**TASK REQUIREMENTS**
Scan the records and identify every line in which the string "AddEntry" occurs, then return those lines.

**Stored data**
::::

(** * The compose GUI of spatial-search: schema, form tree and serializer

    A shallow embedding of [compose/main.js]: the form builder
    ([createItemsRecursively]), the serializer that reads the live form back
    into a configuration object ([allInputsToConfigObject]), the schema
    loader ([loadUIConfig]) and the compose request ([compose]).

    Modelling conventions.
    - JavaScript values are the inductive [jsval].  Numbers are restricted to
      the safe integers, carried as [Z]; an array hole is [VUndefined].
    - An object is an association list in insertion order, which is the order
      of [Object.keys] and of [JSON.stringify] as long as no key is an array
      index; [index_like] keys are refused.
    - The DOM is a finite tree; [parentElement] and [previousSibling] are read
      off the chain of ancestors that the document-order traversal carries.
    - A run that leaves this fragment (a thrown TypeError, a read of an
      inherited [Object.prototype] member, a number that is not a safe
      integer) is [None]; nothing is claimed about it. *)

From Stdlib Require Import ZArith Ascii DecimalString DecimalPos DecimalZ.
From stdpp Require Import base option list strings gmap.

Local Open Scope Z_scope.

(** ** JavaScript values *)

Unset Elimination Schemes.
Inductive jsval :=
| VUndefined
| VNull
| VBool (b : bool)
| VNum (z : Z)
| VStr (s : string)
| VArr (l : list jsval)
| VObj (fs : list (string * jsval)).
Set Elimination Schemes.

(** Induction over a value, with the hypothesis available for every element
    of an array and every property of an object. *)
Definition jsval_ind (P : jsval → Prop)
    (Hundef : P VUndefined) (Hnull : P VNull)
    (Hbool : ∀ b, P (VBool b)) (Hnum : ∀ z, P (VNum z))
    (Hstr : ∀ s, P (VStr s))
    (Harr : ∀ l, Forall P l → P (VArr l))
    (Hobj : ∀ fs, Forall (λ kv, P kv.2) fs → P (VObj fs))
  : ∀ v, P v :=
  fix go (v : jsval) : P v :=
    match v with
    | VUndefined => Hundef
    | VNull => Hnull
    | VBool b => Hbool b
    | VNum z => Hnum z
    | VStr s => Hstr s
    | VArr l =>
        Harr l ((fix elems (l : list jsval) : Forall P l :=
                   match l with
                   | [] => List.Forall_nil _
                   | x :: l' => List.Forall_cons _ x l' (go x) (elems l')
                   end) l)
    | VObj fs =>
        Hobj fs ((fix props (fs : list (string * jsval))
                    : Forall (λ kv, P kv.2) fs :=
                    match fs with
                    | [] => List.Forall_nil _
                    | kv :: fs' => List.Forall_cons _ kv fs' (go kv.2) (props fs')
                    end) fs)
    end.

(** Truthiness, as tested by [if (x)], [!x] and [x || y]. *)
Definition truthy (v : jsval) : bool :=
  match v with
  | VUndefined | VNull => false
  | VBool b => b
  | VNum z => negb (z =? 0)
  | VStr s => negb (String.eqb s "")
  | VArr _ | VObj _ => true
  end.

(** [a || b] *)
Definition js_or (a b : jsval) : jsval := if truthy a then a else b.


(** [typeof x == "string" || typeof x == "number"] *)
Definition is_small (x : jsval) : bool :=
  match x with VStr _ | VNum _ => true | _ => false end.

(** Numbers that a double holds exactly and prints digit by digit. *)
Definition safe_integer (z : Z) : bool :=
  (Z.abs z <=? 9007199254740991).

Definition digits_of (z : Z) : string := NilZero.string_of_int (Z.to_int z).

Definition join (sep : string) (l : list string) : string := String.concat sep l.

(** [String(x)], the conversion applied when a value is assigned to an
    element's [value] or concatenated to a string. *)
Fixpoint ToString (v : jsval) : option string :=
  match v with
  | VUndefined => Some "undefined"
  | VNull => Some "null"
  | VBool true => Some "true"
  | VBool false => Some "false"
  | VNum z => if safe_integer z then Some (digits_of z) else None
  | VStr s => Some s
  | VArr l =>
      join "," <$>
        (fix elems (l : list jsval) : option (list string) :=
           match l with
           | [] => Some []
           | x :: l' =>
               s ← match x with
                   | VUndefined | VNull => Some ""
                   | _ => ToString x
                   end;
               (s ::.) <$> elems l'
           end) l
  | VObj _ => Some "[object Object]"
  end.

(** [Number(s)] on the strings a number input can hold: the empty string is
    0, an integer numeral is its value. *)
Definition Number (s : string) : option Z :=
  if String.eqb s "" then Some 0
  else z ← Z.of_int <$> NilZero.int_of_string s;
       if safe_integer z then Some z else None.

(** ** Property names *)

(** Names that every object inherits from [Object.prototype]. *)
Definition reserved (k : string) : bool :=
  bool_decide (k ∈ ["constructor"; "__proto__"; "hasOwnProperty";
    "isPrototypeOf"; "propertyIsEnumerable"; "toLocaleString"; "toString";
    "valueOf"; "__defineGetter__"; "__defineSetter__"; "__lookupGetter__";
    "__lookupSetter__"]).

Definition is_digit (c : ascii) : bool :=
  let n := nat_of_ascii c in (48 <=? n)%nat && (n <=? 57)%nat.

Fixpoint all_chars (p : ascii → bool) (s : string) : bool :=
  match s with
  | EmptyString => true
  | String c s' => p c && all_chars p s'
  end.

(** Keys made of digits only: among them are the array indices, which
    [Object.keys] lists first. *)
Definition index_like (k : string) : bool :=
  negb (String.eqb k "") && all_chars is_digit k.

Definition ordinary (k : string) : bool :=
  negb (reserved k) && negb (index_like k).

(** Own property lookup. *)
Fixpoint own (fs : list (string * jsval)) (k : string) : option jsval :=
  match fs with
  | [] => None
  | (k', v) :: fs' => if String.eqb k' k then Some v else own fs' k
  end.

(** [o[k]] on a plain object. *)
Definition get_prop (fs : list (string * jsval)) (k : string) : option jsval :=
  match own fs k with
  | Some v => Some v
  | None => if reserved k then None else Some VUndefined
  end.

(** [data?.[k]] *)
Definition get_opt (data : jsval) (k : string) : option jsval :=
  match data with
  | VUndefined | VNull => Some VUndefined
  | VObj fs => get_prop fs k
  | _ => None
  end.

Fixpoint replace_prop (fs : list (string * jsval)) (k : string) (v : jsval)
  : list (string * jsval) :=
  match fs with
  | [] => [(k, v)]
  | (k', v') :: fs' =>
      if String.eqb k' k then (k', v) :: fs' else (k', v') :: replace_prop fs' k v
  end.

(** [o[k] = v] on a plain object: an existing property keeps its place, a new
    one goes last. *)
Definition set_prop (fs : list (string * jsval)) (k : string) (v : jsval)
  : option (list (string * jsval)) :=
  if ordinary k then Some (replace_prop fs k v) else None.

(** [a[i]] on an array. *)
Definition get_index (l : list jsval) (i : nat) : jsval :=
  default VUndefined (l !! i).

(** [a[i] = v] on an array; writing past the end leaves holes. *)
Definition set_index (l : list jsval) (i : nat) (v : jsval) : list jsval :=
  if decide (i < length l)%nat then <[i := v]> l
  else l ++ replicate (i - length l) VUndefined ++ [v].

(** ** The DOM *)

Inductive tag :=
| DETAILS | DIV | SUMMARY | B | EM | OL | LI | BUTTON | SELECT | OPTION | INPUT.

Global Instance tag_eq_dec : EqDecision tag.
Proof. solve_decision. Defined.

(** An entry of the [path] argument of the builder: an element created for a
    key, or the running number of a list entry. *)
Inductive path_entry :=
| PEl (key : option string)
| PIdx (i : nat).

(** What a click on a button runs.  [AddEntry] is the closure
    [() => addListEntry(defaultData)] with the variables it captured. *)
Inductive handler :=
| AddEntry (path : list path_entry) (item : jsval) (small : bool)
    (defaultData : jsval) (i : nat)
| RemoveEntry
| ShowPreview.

::::

**EXPECTED OUTPUT**
(** What a click on a button runs.  [AddEntry] is the closure
| AddEntry (path : list path_entry) (item : jsval) (small : bool)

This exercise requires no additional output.